A diferença entre o fracasso e o sucesso é como você direciona a sua energia. Nosso único objetivo era viver mais um segundo.
Tivemos que escolher entre morrer ou viver. E escolhemos a vida.
Na montanha, vivíamos cada dia como se fosse o último, desfrutávamos plenamente, apesar da dor e da esperança, fomos felizes plenamente porque conseguíamos expandir o umbral da dor, do medo.
No livro “A Sociedade da Neve”, o autor diz que o senhor era um dos talentos na terapia do humor. Como manter o humor em uma situação tão extrema como aquela?
A única coisa séria da vida é o senso de humor. No momento mais trágico, a catarse do riso é o que permite atravessar, dignamente, sem traumas.
Saber rir de si mesmo e dos outros é algo que te permite atravessar aquilo, dignamente, era um humor duríssimo, era humor ácido, era transformar aquilo em comédia.

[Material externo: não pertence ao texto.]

(** More lakes and environments to run the program on. *)
Module Cases.

(** Ann has signed up, and the service cannot be reached. *)
Definition lake_down : adls :=
  {| reachable := false;
     exclusive_create := exclusive_create Demo.lake_ann;
     file_systems := file_systems Demo.lake_ann |}.

(** The file of [g@x.com] does not hold JSON. *)
Definition lake_garbled : adls :=
  {| reachable := true;
     exclusive_create := true;
     file_systems :=
       {[ "memento-users" :=
            {[ "users" := Directory;
               "users/g@x.com.json" := File "not json" "" ]} ]} |}.

(** Another file system with a path named like a user's file. *)
Definition lake_shared : adls :=
  {| reachable := true;
     exclusive_create := true;
     file_systems :=
       {[ "backups" := {[ "users/a@x.com.json" := File "kept" "staged" ]} ]} |}.

Definition app_settings : gmap string string :=
  {[ "AZURE_STORAGE_CONNECTION_STRING" := "";
     "CUSTOMCONNSTR_AZURE_STORAGE_CONNECTION_STRING" := "UseDevelopmentStorage=true" ]}.

Definition bob : SignupRequest.t :=
  {| SignupRequest.name := "Bob";
     SignupRequest.email := "b@x.com";
     SignupRequest.password := "hunter2";
     SignupRequest.dob := {| year := 1985; month := 12; day := 31 |} |}.

Definition requests : list http_request :=
  [ POST_signup bob Demo.salt;
    POST_signup Demo.ann "$2b$12$zyxwvutsrqponmlkjihgfe";
    POST_signin Demo.ann_wrong;
    GET_profile "a@x.com";
    GET_health ].

End Cases.

(** A stand-in with bcrypt's bound on the password: [hashpw], and
    [checkpw] through it, raise [ValueError] for a password of more than 72
    bytes, as bcrypt 5 does, and are the stand-in above otherwise. *)
Module Bounded.

Definition TOO_LONG : string :=
  "password cannot be longer than 72 bytes, " +:+
  "truncate manually if necessary (e.g. my_password[:72])".

Definition hashpw (password salt : string) : outcome string :=
  if bool_decide (72 < String.length password)%nat
  then Raise (ValueError TOO_LONG)
  else Demo.hashpw password salt.

Definition checkpw (password hashed_password : string) : outcome bool :=
  match hashpw password hashed_password with
  | Return h => Return (bool_decide (h = hashed_password))
  | Raise e => Raise e
  end.

Definition bcrypt : Bcrypt := Build_Bcrypt hashpw checkpw.

(** 73 bytes *)
Definition long_password : string :=
  "correct-horse-battery-staple-correct-horse-battery-staple-correct-horse-b".

(** A valid payload, for an email that has no file in [Demo.lake] or
    [Demo.lake_ann]. *)
Definition dee : SignupRequest.t :=
  {| SignupRequest.name := "Dee";
     SignupRequest.email := "d@x.com";
     SignupRequest.password := long_password;
     SignupRequest.dob := {| year := 2001; month := 2; day := 28 |} |}.



End Bounded.

(** * Properties *)

(** ** The lake *)

Lemma reachable_store_path pc e st : reachable (store_path pc e st) = reachable st.
Proof. unfold store_path. by destruct (file_systems st !! pc_file_system pc). Qed.

Lemma lookup_path_store_path_eq pc e st :
  is_Some (file_systems st !! pc_file_system pc) →
  lookup_path pc (store_path pc e st) = Some e.
Proof.
  intros [paths Hfs]. unfold lookup_path, store_path. rewrite Hfs. simpl.
  rewrite lookup_insert_eq. simpl. by rewrite lookup_insert_eq.
Qed.

Lemma store_path_store_path pc e1 e2 st :
  store_path pc e2 (store_path pc e1 st) = store_path pc e2 st.
Proof.
  unfold store_path. destruct (file_systems st !! pc_file_system pc) eqn:Hfs; simpl.
  - rewrite lookup_insert_eq. unfold set_file_systems. simpl.
    by rewrite !insert_insert_eq.
  - by rewrite Hfs.
Qed.

Lemma lookup_path_store_path_ne pc pc' e st :
  pc ≠ pc' → lookup_path pc' (store_path pc e st) = lookup_path pc' st.
Proof.
  intros Hne. unfold lookup_path, store_path.
  destruct (file_systems st !! pc_file_system pc) eqn:Hfs; [|done]. simpl.
  destruct (decide (pc_file_system pc = pc_file_system pc')) as [Heq|Hfsne].
  - rewrite <- Heq, lookup_insert_eq, Hfs. simpl.
    rewrite lookup_insert_ne; [done|].
    intros Hp. destruct pc, pc'; simpl in *; congruence.
  - by rewrite lookup_insert_ne.
Qed.

Lemma lookup_path_is_Some pc st :
  is_Some (lookup_path pc st) → is_Some (file_systems st !! pc_file_system pc).
Proof.
  unfold lookup_path. destruct (file_systems st !! pc_file_system pc); [eauto|].
  simpl. by intros [? ?].
Qed.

De manhã, pedíamos para Javier, o único dos sobreviventes que já morreu [esta entrevista é de 2022], caminhar sobre o gelo e todos nós apostávamos em que momento ele ia escorregar. E não parávamos de rir. Não riam porque me dói muito, ele pedia.
Javier se deu conta depois que isso nos fazia feliz e todo dia repetia [o escorregão] para nos alegrar. Era o sacrifício, como de um palhaço, para dar alegria para seus companheiros de viagem.